Drone technology supports TB diagnosis and treatment in remote Madagascar

An international team of healthcare investigators is piloting a new medical delivery system that uses a ‘surgical strike’ approach to solve pandemic problems.

Researchers from Western University, Institut Pasteur de Madagascar, Stony Brook University (New York), and the Swiss Tropical and Public Health Institute have led the first global test to the use drone technology to support tuberculosis (TB) diagnosis and treatment in remote Madagascar.

Hand drawn map of the remote villages in Androrangavola, Madagascar.

Andry AndriamiadanarivoHand drawn map of the remote villages in Androrangavola, Madagascar.

With funding from Stop TB Partnership, Bill & Melinda Gates Foundation, and the Government of Canada, the team spent much of 2017-18 testing the capacity of drones to pick up patient samples from more than 50 villages for delivery to medical facilities to be tested.

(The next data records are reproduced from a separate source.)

(** C32: [can_fit(weight)] computes [_weight + weight] in [size_t]: on any
    well-formed manager, a node whose weight brings the sum to
    [SIZE_MAX + 1] or more, wrapping to at most the capacity, passes the
    check, and [insert(node)], whose only guard is
    [assert(can_fit(weight))], leaves a manager whose recorded weight (the
    wrapped sum) is the total weight of no list: the invariant is lost. *)
Theorem can_fit_overflow m h xs node :
  PolicyLaws (_policy m) ->
  manager_inv m h xs -> node ∈ dom h -> node ∉ _first m :: xs ->
  size_modulus <= _weight m + calculate_weight m (__val h node) <= size_modulus + _capacity m ->
  can_fit_val m (__val h node) = true /\
  ~ exists ys, manager_inv (insert m h node).1.1 (insert m h node).1.2 ys.
Proof.
  intros Hpol Hinv Hnd Hnx Hov. pose proof Hinv as (Hd & Hw & [Hwc Hc] & _).
  pose proof (calculate_weight_range m (__val h node)). pose proof (total_weight_nonneg m h xs).
  assert (Hwrap : _weight m +ₛ calculate_weight m (__val h node) =
    _weight m + calculate_weight m (__val h node) - size_modulus)
    by (apply size_add_wrap; unfold is_size; lia).
  split.
  - unfold can_fit_val, can_fit. rewrite Hwrap. apply bool_decide_true. lia.
  - intros (ys & Hd' & Hw' & _).
    destruct (insert_split m h xs Hpol Hd) as (A & B & -> & Hpos).
    rewrite (dlist_unique _ _ _ _ Hd' (insert_dlist m h A B node Hd Hnd Hnx Hpos)) in Hw'.
    assert (total_weight (insert m h node).1.1 (insert m h node).1.2 (A ++ node :: B) =
      total_weight m h (A ++ B) + calculate_weight m (__val h node)) as Ht.
    { rewrite (total_weight_ext _ h) by (intros; apply insert_vals).
      rewrite insert_manager, total_weight_set, !total_weight_app, total_weight_cons. lia. }
    assert (_weight (insert m h node).1.1 = _weight m +ₛ calculate_weight m (__val h node)) as Hw2 by done.
    pose proof size_modulus_pos. lia.
Qed.

Lemma dlist_end h s xs : dlist h s xs -> __prev h s = lst_or s xs.
Proof.
  intros Hd%dlist_chain. change (s :: xs ++ [s]) with ((s :: xs) ++ [s]) in Hd.
  apply chain_app_cons in Hd as (_ & [_ Hp] & _); [|done]. by rewrite Hp, lst_or_cons.
Qed.

Lemma dlist_dom h s xs p : dlist h s xs -> p ∈ s :: xs -> p ∈ dom h.
Proof. intros (_ & Hdom & _) Hp. by eapply Forall_forall in Hdom. Qed.

Lemma dlist_sentinel_notin h s xs : dlist h s xs -> s ∉ xs.
Proof. intros (Hnd & _). by apply NoDup_cons in Hnd as [? _]. Qed.

(** The invariant carries over to another manager with the same weight,
    capacity and weigher whose sentinel holds the same nodes. *)
Lemma manager_inv_transfer m m' h h' xs :
  manager_inv m h xs -> dlist h' (_first m') xs ->
  _weight m' = _weight m -> _capacity m' = _capacity m -> _weigher m' = _weigher m ->
  (forall p, p ∈ xs -> __val h' p = __val h p /\ node_weight h' p = node_weight h p) ->
  manager_inv m' h' xs.
Proof.
  intros (_ & Hw & Hwc & Hcache) Hd' Ew Ec Eg Hv.
  assert (forall v, calculate_weight m' v = calculate_weight m v) as Ecw
    by (intros; unfold calculate_weight; by rewrite Eg).
  split; [done|]. split; [|split; [by rewrite Ew, Ec|]].
  - assert (total_weight m' h' xs = total_weight m h' xs) as ->
      by (unfold total_weight, calculate_weight; by rewrite Eg).
    rewrite Ew, Hw. apply total_weight_ext.
    intros x Hx. symmetry. by apply Hv.
  - apply Forall_forall. intros x Hx. rewrite Ecw. destruct (Hv x Hx) as [-> ->].
    by eapply Forall_forall in Hcache.
Qed.

(** The invariant depends only on the sentinel and the nodes of the list. *)
Lemma manager_inv_agree m h h' xs :
  (forall p, p ∈ _first m :: xs -> h' !! p = h !! p) -> manager_inv m h xs -> manager_inv m h' xs.
Proof.
  intros Hag (Hd & Hw & Hc & Hcache).
  assert (forall p, p ∈ xs -> __val h' p = __val h p /\ node_weight h' p = node_weight h p) as Hv
    by (intros p Hp; unfold __val, node_weight; rewrite Hag by set_solver; done).
  split; [by eapply dlist_agree|]. split; [|split; [done|]].
  - rewrite Hw. symmetry. apply total_weight_ext. intros x Hx. by apply Hv.
  - apply Forall_forall. intros x Hx. destruct (Hv x Hx) as [-> ->].
    by eapply Forall_forall in Hcache.
Qed.

(** [_fix_first] after the sentinel [o] of a non-empty list was copied to
    [s]: the list now hangs from [s]. *)
Lemma fix_first_moves h h1 o s a X :
  dlist h o (a :: X) -> s ∈ dom h1 -> (forall p, p ∈ o :: a :: X -> p <> s) ->
  (forall p, p ∈ o :: a :: X -> p ∈ dom h1) ->
  __next h1 s = a -> __prev h1 s = lst_or a X ->
  (forall p, p <> s -> __next h1 p = __next h p /\ __prev h1 p = __prev h p /\
            __val h1 p = __val h p /\ node_weight h1 p = node_weight h p) ->
  dlist (__link (__link h1 s a) (lst_or a X) s) s (a :: X).
Proof.
  intros Hd Hs1 Hps Hd1 Hn1 Hp1 Hframe.
  assert (a <> s /\ lst_or a X <> s /\ o <> a /\ o <> lst_or a X) as (Has & Hzs & Hoa & Hoz).
  { pose proof (dlist_sentinel_notin _ _ _ Hd). pose proof (lst_or_in a X).
    split_and!; [apply Hps; set_solver..| |]; intros ->; set_solver. }
  eapply (dlist_move h _ o s a X); [exact Hd| | | | | | |].
  - intros Hin. by apply (Hps s); [right|].
  - by rewrite !dom_link.
  - intros p Hp. rewrite !dom_link. apply Hd1. by right.
  - intros p Hp Hz. assert (p <> s) by (apply Hps; by right).
    rewrite !next_link_ne by done. by apply Hframe.
  - intros p Hp Hz. assert (p <> s) by (apply Hps; by right).
    rewrite !prev_link_ne by done. by apply Hframe.
  - split; [by rewrite next_link_ne, next_link_eq|].
    rewrite prev_link_ne, prev_link_eq by (done || by apply Hd1; right; left). done.
  - split; [rewrite next_link_eq; [done|]|by rewrite prev_link_eq; rewrite ?dom_link].
    rewrite dom_link. apply Hd1. right. apply lst_or_in.
Qed.

(** C31: The move constructor: the new manager, whose sentinel is at the fresh
    address [s], holds the list of [other] with its weight. *)
Theorem move_construct_spec other h xs s :
  manager_inv other h xs -> s ∉ dom h ->
  manager_inv (move_construct other h s).1.1 (move_construct other h s).2 xs.
Proof.
  intros (Hd & Hw & Hwc & Hcache) Hs.
  set (o := _first other) in *.
  assert (o ∈ dom h) as [n Hn]%elem_of_dom by (eapply dlist_dom; [exact Hd|left]).
  assert (forall p, p ∈ o :: xs -> p <> s) as Hps by (intros p Hp ->; apply Hs; by eapply dlist_dom).
  unfold move_construct, copy_node, _fix_first. cbn [fst snd _first]. fold o. rewrite Hn.
  set (h1 := <[s := n]> h).
  assert (forall p, p ∈ o :: xs -> p ∈ dom h1) as Hd1
    by (intros p Hp; unfold h1; rewrite dom_insert_L; apply elem_of_union_r; by eapply dlist_dom).
  assert (s ∈ dom h1) as Hs1 by (unfold h1; rewrite dom_insert_L; set_solver).
  assert (__next h1 s = __next h o /\ __prev h1 s = __prev h o) as [Hn1 Hp1]
    by (unfold h1, __next, __prev; by rewrite lookup_insert_eq, Hn).
  assert (forall p, p <> s -> __next h1 p = __next h p /\ __prev h1 p = __prev h p /\
            __val h1 p = __val h p /\ node_weight h1 p = node_weight h p) as Hframe.
  { intros p Hp. unfold h1. rewrite next_insert_ne, prev_insert_ne, val_insert_ne, node_weight_insert_ne; auto. }
  eapply (manager_inv_transfer other); [split; [exact Hd|done]| |done|done|done|]; cbn [_first].
  - destruct xs as [|a X].
    + rewrite (dlist_begin _ _ _ Hd) in Hn1. rewrite decide_True by done.
      split; [apply NoDup_singleton|]. split; [apply Forall_singleton; by rewrite dom_link|].
      cbn. split; [|done]. unfold edge. by rewrite next_link_eq, prev_link_eq.
    + pose proof (dlist_begin _ _ _ Hd) as Hb. pose proof (dlist_end _ _ _ Hd) as He.
      rewrite hd_or_cons in Hb. rewrite lst_or_cons in He.
      assert (a <> s /\ o <> a) as [Has Hoa].
      { pose proof (dlist_sentinel_notin _ _ _ Hd). split; [apply Hps; set_solver|set_solver]. }
      rewrite Hn1, Hb, decide_False by done.
      rewrite prev_link_ne, Hp1, He by done.
      apply (fix_first_moves h h1 o s a X); try done; [by rewrite Hn1, Hb|by rewrite Hp1, He].
  - intros p Hp. assert (p <> s) by (apply Hps; by right).
    case_decide; rewrite ?val_link, ?node_weight_link; split; by apply Hframe.
Qed.

(** The heap the move constructor leaves when the list is not empty. *)
Lemma move_construct_heap other h a X s (n : stored_node T) :
  dlist h (_first other) (a :: X) -> h !! _first other = Some n -> s ∉ dom h ->
  (move_construct other h s).2 = __link (__link (<[s := n]> h) s a) (lst_or a X) s.
Proof.
  intros Hd Hn Hs. set (o := _first other) in *.
  pose proof (dlist_begin _ _ _ Hd) as Hb. rewrite hd_or_cons in Hb.
  pose proof (dlist_end _ _ _ Hd) as He. rewrite lst_or_cons in He.
  assert (a ∈ dom h) by (eapply dlist_dom; [exact Hd|right; left]).
  assert (a <> s) by (intros ->; done).
  assert (a <> o) by (intros E; apply (dlist_sentinel_notin _ _ _ Hd); rewrite <- E; left).
  assert (__next (<[s:=n]> h) s = a /\ __prev (<[s:=n]> h) s = lst_or a X) as [Hn1 Hp1].
  { unfold __next, __prev in *. rewrite lookup_insert_eq. rewrite Hn in Hb, He. done. }
  unfold move_construct, copy_node, _fix_first. cbn [fst snd _first]. fold o. rewrite Hn.
  rewrite Hn1, decide_False by done. by rewrite prev_link_ne, Hp1 by done.
Qed.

Medication is then flown in for the patients that test positive, again using drone technology. A customized ‘pill box’ is used to deliver personalized medicine, which is digitally monitored to ensure prescriptions are properly followed.

This methodology holds the potential to ‘leapfrog’ the extreme infrastructure challenges that are prevalent in remote places like the Vatovavy-Fitovinany region of Madagascar.

“In just a few hours, the drone makes a trip that is logistically and economically extremely difficult for many villagers, especially if they are sick. These are villages that are walk-in only, with no ambulance service. Travelling to the nearest hospital from a remote part of Madagascar can take days, and, if an individual is sick and those accompanying them have no family near the hospital, this trip can incur significant expense,” explains Elysée Nouvet, a medical anthropologist from Western’s School of Health Studies, who previously led global health projects in developing countries in Central America and West Africa.

Nouvet was invited to lead the cultural acceptability study of this potentially game-changing TB diagnosis and treatment program. The protocol for this cultural acceptability study is outlined in the high-impact British Medical Journal.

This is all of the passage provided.